▸ EXERCISE GOAL
A verbatim transcript of the lines below, starting at the first and ending with the one that holds "it still pings *)", is what should be produced.

▸ DATA SHOWN
BEGIN

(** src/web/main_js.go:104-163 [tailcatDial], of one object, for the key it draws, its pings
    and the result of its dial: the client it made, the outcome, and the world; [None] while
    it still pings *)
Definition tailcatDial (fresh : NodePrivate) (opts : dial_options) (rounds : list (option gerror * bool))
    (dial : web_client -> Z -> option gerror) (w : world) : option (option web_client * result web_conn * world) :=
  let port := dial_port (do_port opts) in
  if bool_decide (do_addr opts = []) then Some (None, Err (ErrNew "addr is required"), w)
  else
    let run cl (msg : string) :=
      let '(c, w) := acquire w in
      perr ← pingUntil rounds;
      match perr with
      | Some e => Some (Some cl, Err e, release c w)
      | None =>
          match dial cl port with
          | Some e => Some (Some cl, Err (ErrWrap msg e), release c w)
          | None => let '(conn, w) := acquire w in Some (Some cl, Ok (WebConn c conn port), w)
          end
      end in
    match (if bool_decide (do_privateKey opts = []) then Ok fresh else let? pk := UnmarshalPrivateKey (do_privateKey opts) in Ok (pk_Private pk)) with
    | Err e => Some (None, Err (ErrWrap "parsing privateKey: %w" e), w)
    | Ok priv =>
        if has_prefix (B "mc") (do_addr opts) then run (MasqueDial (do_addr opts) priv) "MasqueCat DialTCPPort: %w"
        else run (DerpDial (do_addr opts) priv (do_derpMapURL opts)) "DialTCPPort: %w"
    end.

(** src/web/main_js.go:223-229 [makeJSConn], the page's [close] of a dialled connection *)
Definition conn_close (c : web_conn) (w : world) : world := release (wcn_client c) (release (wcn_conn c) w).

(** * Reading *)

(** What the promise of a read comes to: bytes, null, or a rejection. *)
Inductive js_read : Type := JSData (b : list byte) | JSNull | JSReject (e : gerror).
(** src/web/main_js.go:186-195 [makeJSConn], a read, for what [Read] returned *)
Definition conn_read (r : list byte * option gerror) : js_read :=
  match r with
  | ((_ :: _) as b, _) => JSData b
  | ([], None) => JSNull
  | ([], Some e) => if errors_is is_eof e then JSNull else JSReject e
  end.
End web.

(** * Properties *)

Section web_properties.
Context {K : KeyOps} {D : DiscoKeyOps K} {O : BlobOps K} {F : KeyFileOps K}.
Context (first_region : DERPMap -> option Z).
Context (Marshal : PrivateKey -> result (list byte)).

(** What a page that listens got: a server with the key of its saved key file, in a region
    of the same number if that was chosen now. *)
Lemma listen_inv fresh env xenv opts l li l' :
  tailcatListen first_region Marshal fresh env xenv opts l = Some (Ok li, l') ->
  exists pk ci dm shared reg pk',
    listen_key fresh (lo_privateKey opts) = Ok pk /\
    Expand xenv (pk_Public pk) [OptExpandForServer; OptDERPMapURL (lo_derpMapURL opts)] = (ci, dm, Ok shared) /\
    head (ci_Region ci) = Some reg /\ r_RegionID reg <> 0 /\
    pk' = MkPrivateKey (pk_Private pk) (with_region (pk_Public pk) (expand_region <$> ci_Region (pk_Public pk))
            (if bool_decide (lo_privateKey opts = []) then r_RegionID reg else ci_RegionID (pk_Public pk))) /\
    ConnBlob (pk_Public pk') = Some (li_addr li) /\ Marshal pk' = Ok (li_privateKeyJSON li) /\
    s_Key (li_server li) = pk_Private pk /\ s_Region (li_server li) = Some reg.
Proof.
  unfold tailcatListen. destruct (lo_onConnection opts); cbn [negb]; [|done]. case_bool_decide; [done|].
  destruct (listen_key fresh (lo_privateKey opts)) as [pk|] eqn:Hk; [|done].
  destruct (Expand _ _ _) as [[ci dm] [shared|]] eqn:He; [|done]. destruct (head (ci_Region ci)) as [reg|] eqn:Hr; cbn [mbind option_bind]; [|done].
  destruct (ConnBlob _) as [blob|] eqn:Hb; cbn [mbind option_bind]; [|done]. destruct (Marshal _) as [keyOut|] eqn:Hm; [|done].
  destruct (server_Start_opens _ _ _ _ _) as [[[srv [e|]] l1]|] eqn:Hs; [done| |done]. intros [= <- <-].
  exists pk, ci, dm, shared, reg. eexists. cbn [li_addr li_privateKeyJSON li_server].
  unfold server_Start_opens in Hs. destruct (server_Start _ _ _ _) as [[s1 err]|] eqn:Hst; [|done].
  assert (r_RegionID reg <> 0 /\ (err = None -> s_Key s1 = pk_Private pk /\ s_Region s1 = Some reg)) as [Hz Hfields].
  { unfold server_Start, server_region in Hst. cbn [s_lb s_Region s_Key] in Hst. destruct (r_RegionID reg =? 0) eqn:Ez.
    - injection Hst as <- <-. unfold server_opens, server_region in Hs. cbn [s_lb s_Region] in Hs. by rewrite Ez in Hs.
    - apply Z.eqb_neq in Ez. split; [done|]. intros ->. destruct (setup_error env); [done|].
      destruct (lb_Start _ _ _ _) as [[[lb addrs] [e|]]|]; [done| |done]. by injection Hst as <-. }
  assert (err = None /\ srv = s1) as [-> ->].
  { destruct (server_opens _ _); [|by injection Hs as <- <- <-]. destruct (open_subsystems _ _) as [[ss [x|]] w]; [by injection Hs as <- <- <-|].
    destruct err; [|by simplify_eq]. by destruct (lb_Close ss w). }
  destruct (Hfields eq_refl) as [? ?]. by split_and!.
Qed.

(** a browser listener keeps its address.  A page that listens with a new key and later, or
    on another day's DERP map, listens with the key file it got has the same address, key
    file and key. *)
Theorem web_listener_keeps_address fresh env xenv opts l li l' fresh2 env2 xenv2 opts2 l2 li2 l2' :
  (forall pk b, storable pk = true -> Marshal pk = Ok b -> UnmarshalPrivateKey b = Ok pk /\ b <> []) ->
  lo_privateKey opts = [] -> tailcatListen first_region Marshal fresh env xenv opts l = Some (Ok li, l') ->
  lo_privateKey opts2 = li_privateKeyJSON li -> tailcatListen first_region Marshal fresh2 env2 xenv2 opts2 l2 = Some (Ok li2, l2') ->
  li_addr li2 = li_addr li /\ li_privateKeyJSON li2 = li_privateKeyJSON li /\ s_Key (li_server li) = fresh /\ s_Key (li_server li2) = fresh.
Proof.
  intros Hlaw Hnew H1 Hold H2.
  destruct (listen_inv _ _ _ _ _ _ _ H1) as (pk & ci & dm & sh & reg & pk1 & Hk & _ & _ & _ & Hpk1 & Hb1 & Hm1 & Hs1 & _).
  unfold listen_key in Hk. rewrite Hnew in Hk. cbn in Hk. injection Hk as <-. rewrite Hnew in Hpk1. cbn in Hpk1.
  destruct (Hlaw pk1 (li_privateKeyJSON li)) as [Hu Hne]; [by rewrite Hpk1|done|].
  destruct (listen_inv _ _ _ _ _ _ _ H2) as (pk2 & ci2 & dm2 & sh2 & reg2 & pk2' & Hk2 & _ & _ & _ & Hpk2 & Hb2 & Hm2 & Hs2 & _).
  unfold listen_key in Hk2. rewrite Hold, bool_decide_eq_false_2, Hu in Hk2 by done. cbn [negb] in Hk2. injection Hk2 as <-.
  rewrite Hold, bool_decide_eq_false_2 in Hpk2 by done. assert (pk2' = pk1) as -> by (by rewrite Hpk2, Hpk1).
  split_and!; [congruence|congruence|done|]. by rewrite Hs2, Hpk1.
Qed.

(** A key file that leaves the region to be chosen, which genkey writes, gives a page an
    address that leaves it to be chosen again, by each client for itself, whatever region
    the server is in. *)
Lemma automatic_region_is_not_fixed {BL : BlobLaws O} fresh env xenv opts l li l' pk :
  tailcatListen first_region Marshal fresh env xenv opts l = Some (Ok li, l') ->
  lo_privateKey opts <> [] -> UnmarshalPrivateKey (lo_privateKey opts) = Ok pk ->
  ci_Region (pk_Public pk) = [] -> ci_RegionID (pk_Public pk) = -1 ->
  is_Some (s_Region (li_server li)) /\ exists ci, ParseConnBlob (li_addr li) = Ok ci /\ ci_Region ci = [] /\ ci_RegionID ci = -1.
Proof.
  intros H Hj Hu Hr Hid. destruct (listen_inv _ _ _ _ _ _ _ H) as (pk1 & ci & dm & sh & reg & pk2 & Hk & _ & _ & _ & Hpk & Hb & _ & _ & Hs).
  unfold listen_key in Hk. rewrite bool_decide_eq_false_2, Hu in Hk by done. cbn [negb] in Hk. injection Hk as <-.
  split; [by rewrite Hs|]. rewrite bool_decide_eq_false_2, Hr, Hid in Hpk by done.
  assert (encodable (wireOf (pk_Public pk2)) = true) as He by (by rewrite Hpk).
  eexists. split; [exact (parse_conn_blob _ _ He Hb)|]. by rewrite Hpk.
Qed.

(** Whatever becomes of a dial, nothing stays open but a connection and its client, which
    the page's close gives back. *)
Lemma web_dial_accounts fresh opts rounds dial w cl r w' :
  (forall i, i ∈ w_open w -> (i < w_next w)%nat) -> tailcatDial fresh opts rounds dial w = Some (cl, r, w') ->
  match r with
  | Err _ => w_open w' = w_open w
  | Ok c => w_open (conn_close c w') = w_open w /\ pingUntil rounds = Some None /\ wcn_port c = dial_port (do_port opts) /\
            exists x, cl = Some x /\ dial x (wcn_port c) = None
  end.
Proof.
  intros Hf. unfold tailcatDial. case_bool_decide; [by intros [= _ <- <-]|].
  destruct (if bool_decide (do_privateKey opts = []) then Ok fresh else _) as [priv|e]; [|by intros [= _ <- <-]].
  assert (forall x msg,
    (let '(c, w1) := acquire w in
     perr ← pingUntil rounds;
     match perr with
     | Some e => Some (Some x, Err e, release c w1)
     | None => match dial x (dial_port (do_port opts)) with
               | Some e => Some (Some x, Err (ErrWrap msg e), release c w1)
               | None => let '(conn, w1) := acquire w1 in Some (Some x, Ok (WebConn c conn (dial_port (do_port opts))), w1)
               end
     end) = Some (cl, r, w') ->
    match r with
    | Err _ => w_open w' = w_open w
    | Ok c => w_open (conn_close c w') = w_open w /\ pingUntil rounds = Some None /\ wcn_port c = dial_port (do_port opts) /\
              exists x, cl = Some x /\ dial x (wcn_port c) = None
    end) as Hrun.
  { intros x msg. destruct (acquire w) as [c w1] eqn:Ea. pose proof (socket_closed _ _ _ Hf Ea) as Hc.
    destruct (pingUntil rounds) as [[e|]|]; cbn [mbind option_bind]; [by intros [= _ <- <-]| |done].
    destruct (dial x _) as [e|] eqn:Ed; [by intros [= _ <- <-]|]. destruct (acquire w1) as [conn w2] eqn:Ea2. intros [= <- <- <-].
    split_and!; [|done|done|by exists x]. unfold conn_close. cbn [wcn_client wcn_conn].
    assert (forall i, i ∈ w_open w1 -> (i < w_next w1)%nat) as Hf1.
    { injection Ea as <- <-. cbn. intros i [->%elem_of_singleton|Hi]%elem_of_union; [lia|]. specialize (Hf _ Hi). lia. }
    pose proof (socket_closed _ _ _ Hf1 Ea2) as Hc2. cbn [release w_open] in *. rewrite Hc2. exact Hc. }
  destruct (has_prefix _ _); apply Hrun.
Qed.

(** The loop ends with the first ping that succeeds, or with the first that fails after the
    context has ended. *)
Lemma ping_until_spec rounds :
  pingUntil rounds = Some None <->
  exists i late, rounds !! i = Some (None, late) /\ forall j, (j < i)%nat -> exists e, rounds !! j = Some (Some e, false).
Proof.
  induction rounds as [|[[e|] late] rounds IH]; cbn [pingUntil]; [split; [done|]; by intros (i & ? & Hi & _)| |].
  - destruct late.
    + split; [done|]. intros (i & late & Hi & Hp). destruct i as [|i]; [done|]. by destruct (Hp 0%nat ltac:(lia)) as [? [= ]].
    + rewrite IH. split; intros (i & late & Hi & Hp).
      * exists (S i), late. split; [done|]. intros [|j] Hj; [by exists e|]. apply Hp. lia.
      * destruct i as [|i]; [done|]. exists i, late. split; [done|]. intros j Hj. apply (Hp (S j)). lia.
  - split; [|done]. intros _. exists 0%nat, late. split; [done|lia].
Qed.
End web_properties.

END

▸ SOLUTION FOR THIS EXERCISE
(** src/web/main_js.go:104-163 [tailcatDial], of one object, for the key it draws, its pings
    and the result of its dial: the client it made, the outcome, and the world; [None] while
    it still pings *)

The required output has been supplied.